Lemma add_parts_spec carry lhs rhs : length lhs = length rhs → 0 <= carry <= 1 → words_ok lhs → words_ok rhs →
  words_ok (add_parts carry lhs rhs) ∧ length (add_parts carry lhs rhs) = length lhs ∧ value256 (add_parts carry lhs rhs) = (carry + value256 lhs + value256 rhs) mod size_of lhs.
Proof.
  intros Hlen Hc Hl. revert carry rhs Hlen Hc. induction Hl as [|l lhs Hl Hlhs IH]; intros carry [|r rhs] Hlen Hc Hr; try discriminate; [split; [constructor|]; split; [done|]; by rewrite Z.mod_1_r|].
  apply list.Forall_cons in Hr as [Hr Hrhs]. injection Hlen as Hlen. cbn [add_parts]. unfold in_u in *. rewrite (wrap_u_id 64) by (unfold in_u; lia). rewrite Z.shiftr_div_pow2 by lia.
  assert (0 <= (carry + l + r) / base <= 1) as Hq by (split; [apply Z.div_pos; lia|apply Z.lt_succ_r, Z.div_lt_upper_bound; lia]).
  destruct (IH _ rhs Hlen Hq Hrhs) as (Hok & Hl' & Hv). split; [constructor; [apply wrap_u_range; lia|done]|]. split; [simpl; by rewrite Hl'|].
  rewrite size_of_cons. cbn [value256 foldr]. fold (value256 lhs) (value256 rhs). fold (value256 (add_parts ((carry + l + r) / base) lhs rhs)). rewrite Hv. pose proof (wrap_u_carry (carry + l + r)) as Hw. pose proof (size_of_pos lhs).
  rewrite <- mod_words by (done || apply wrap_u_range; lia). f_equal. lia.
Qed.

Lemma shift_parts_spec shift below parts : 0 < shift < 32 → in_u 32 below → words_ok parts →
  words_ok (shift_parts shift below parts) ∧ length (shift_parts shift below parts) = length parts ∧
  value256 (shift_parts shift below parts) = (below / 2 ^ (32 - shift) + value256 parts * 2 ^ shift) mod size_of parts.
Proof.
  intros Hs Hb Hok. revert below Hb. induction Hok as [|part parts Hpart Hparts IH]; intros below Hb; [split; [constructor|]; split; [done|]; by rewrite Z.mod_1_r|]. destruct (IH part Hpart) as (Hok' & Hlen & Hv).
  assert (base = 2 ^ shift * 2 ^ (32 - shift)) as Hbase by (rewrite <- Z.pow_add_r by lia; f_equal; lia).
  pose proof (Z.pow_pos_nonneg 2 shift). pose proof (Z.pow_pos_nonneg 2 (32 - shift)). assert (in_u shift (below / 2 ^ (32 - shift))) as Hlow.
  { unfold in_u in *. split; [apply Z.div_pos; lia|]. apply Z.div_lt_upper_bound; lia. }
  assert (wrap_u 32 (Z.shiftl part shift) = (part mod 2 ^ (32 - shift)) * 2 ^ shift) as Ew.
  { unfold wrap_u. rewrite Z.shiftl_mul_pow2 by lia. rewrite Hbase, (Z.mul_comm (2 ^ shift)). apply Z.mul_mod_distr_r; lia. }
  cbn [shift_parts]. rewrite Ew, Z.shiftr_div_pow2, Z.lor_comm, lor_low_high by (done || lia).
  assert (in_u 32 (below / 2 ^ (32 - shift) + part mod 2 ^ (32 - shift) * 2 ^ shift)) as Hword.
  { unfold in_u in *. pose proof (Z.mod_pos_bound part (2 ^ (32 - shift)) ltac:(lia)). rewrite Hbase. nia. }
  split; [by constructor|]. split; [simpl; by rewrite Hlen|]. rewrite size_of_cons. cbn [value256 foldr]. fold (value256 parts). fold (value256 (shift_parts shift part parts)). rewrite Hv. pose proof (size_of_pos parts).
  rewrite <- mod_words by done. f_equal. pose proof (Z.div_mod part (2 ^ (32 - shift)) ltac:(lia)). rewrite Hbase. nia.
Qed.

* * *

What you are asked to do.
Output the lines above between the one holding "words_ok (shift_parts shift" and the one holding "intros Hs Hb", inclusive, with nothing before or after them.

Written response.
  words_ok (shift_parts shift below parts) ∧ length (shift_parts shift below parts) = length parts ∧
  value256 (shift_parts shift below parts) = (below / 2 ^ (32 - shift) + value256 parts * 2 ^ shift) mod size_of parts.
Proof.
  intros Hs Hb Hok. revert below Hb. induction Hok as [|part parts Hpart Hparts IH]; intros below Hb; [split; [constructor|]; split; [done|]; by rewrite Z.mod_1_r|]. destruct (IH part Hpart) as (Hok' & Hlen & Hv).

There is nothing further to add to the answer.